As she spoke, she passed a billboard on the side of a local military commissariat building showing Soviet World War II posters and the words: “Everything for the front! Everything to victory! For victory!” A photo of the billboard she sent later showed that some of the Cyrillic letters were replaced by a Latin “Z” and “V,” another signal of support for the war.

But in the town of Baltiysk, the local coordinator of the Immortal Regiment march, Andrei Vedmuk, 59, has embraced the idea that today’s fight in Ukraine is a continuation of the Great Patriotic War. The Kremlin has pushed that narrative with the false rhetoric that Russia is fighting “Nazi” oppressors. Mr. Vedmuk said he hoped that wounded marines in the local hospital would join the march “if they can.”

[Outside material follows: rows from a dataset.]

(** An error leaves the number of chapters as it was. *)
Definition copy_chapters_from_input (input : option FormatCtx) (input_ts_offset_us : Z) (output : FormatCtx)
    (mux_start_time_us mux_recording_time_us : option Z) (copy_metadata : bool) : result FormatCtx string :=
  match input with
  | None => Err "AVFormatContext is null"
  | Some input =>
    match fc_chapters input with
    | [] => Ok output
    | l =>
      if negb (realloc_chapters (Nat.max 1 (length (fc_chapters output) + length l))) then Err "Failed to grow chapter table"
      else
        let! out := copy_chapters (default 0 mux_start_time_us) input_ts_offset_us (default i64_max mux_recording_time_us)
                      copy_metadata l (fc_chapters output) in
        Ok (with_chapters out output)
    end
  end.

(** ** [process_metadata] *)

(** Which kinds of metadata the user maps: the file's, streams', chapters'. *)
Definition mark_manual (marks : bool * bool * bool) (t : MetadataType) : bool * bool * bool :=
  let '(g, s, c) := marks in
  match t with
  | Global => (true, s, c)
  | Stream _ => (g, true, c)
  | Chapter _ => (g, s, true)
  | Program _ => (g, s, c)
  end.

Definition mark_mapping (marks : bool * bool * bool) (m : MetadataMapping) : bool * bool * bool :=
  mark_manual (mark_manual marks (src_type m)) (dst_type m).

(** A warning is all that an error leads to. *)
Definition unless_err {E} (c : FormatCtx) (r : result FormatCtx E) : FormatCtx := match r with Ok c => c | Err _ => c end.

Definition apply_mapping (inputs : list (option FormatCtx)) (output : FormatCtx) (m : MetadataMapping) : outcome FormatCtx :=
  match inputs !! input_index m with
  | None => Ret output
  | Some input => r ← copy_metadata input output (src_type m) (dst_type m); Ret (unless_err output r)
  end.

Definition has_chapters (input : option FormatCtx * Z) : bool :=
  match fst input with Some c => negb (bool_decide (fc_chapters c = [])) | None => false end.

Definition auto_chapters (o : MetadataOptions) (s : MuxSettings) (demuxs : list (option FormatCtx * Z)) (output : FormatCtx) : FormatCtx :=
  match List.find has_chapters demuxs with
  | None => output
  | Some (input, ts_offset) =>
    unless_err output (copy_chapters_from_input input ts_offset output (start_time_us s) (recording_time_us s) true)
  end.

(** A demuxer is its context and [ts_offset]; the output's context is returned. *)
Definition process_metadata (o : MetadataOptions) (mux : Muxer) (demuxs : list (option FormatCtx * Z)) (output : FormatCtx)
    : outcome FormatCtx :=
  let input_ctxs := demuxs.*1 in
  let '(global_manual, streams_manual, chapters_manual) := fold_left mark_mapping (metadata_map o) (false, false, false) in
  output ← foldM (apply_mapping input_ctxs) output (metadata_map o);
  let output := if auto_copy_metadata o && negb chapters_manual then auto_chapters o (settings mux) demuxs output else output in
  output ← (if auto_copy_metadata o then
              copy_metadata_default input_ctxs output (nb_streams mux) (stream_input_mapping (stream_sources mux))
                (encoding_streams (stream_sources mux))
                (match recording_time_us (settings mux) with Some _ => true | None => false end)
                (auto_copy_metadata o) global_manual streams_manual
            else Ret output);
  r ← of_add_metadata o output;
  Ret (snd r).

“It turns out the war never ended,” he said in a phone interview. “Our grandfathers and fathers and all the others fought so that we, too, would get rid of this Nazism.”

For some Russians opposed to the war, though, the current campaign in Ukraine brings troubling reminders of the more sinister side of the country’s 1945 victory. Ivan I. Kurilla, a historian at the European University at St. Petersburg, said he had seen renewed attention to things such as the “trophies” — loot — brought home from the front, still present in many Russian homes, and the rape of German women by Red Army soldiers.

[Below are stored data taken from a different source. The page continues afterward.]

(* ===== verification/MetadataSpec.v ===== *)
(** * What the metadata of an output is: the user's entries come before what is mapped,
    and that before what is copied by default; a stream inherits from the stream that it
    is made of; the chapters are those of the part that is recorded. *)

From stdpp Require Import base list option strings gmap sorting.
From Stdlib Require Import ZArith Lia Ascii.
From S2P Require Import Choke.
From S2P Require Import Prelude RustInt RustStr Errors StreamSpec StreamSpecSpec Muxer Binding Metadata.

Local Open Scope string_scope.
Local Open Scope Z_scope.
Local Open Scope rust_scope.

(** Keys are the same but for the case of ASCII letters. *)
Definition same_key (a b : string) : bool := (to_ascii_lowercase a =? to_ascii_lowercase b)%string.

(** What libavutil documents of its dictionaries, as long as memory lasts.  A dictionary
    has one entry for a key unless [AV_DICT_MULTIKEY] is used. *)
Class DictLaws `{Dicts : AvDict} := {
  single : Dict -> Prop;
  single_null : single dict_null;
  single_set : forall d k v, single d -> single (fst (av_dict_set d k v));
  single_copy : forall b d src, single d -> single (av_dict_copy b d src);
  get_null : forall k, av_dict_get dict_null k = None;
  get_set : forall d k v k', single d -> av_dict_get (fst (av_dict_set d k v)) k' = if same_key k' k then v else av_dict_get d k';
  get_copy : forall d src k, single d ->
    av_dict_get (av_dict_copy true d src) k = match av_dict_get d k with Some v => Some v | None => av_dict_get src k end
}.

Lemma same_key_refl k : same_key k k = true.
Proof. apply String.eqb_refl. Qed.

Lemma same_key_eq a b : same_key a b = true <-> to_ascii_lowercase a = to_ascii_lowercase b.
Proof. apply String.eqb_eq. Qed.

(** ** The metadata types that can be written *)

Definition show_type (t : MetadataType) : string :=
  match t with
  | Global => "g"
  | Stream ss => if bool_decide (show ss = "") then "s" else "s:" ++ show ss
  | Chapter n => "c:" ++ dec n
  | Program n => "p:" ++ dec n
  end.

Definition type_ok (t : MetadataType) : Prop :=
  match t with
  | Global => True
  | Stream ss => ss = specifier_default \/ (well_formed ss /\ meaningless ss = false)
  | Chapter n | Program n => fits 64 n
  end.

(** A metadata type that is written out reads back as itself. *)
Theorem shown_type_parses (t : MetadataType) : type_ok t -> MetadataType_parse (show_type t) = Ret (Ok t).
Proof.
  destruct t as [|ss|n|n]; cbn [show_type type_ok]; [done|..].
  - intros [->|[Hw Hm]]; [done|]. case_bool_decide as E; [by rewrite meaningless_not_shown in Hm|].
    unfold MetadataType_parse. change ("s:" ++ show ss) with (String "s" (String ":" (show ss))). cbn [is_empty strip_prefix].
    change (Ascii.eqb ":" ":") with true. cbn iota.
    assert (is_empty (show ss) = false) as -> by by destruct (show ss). by rewrite shown_specifier_parses.
  - intros Hn. change (parse_index "chapter" (String "c" (":" ++ dec n)) (":" ++ dec n) Chapter = Ret (Ok (Chapter n))).
    unfold parse_index. change (sdrop 1 (":" ++ dec n)) with (dec n). by rewrite parse_dec.
  - intros Hn. change (parse_index "program" (String "p" (":" ++ dec n)) (":" ++ dec n) Program = Ret (Ok (Program n))).
    unfold parse_index. change (sdrop 1 (":" ++ dec n)) with (dec n). by rewrite parse_dec.
Qed.

Section Layers.
  Context `{Laws : DictLaws} `{Hash : HashOrder} `{Prof : Profile}.

(** ** Entries *)

Definition no_nul (s : string) : Prop := nul_position s = None.

(** What an entry of the user makes of its key. *)
Definition entry_value (v : string) : option string := if is_empty v then None else Some v.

“When war became a reality of present-day life, that war also became more present,” Mr. Kurilla said in a phone interview from St. Petersburg. “The memory, itself, about the war is changing.”

Mr. Kurilla said he came across a line of tanks preparing for the May 9 parade on the St. Petersburg embankment a few days ago, leaving him with a haunting feeling: Perhaps these killing machines, too, would soon head to the front. Before hanging up, he stopped himself from uttering the felicitations typical in Russia this time of year.

“I don’t even know whether to congratulate you with the upcoming holiday in this context,” he said, and did not.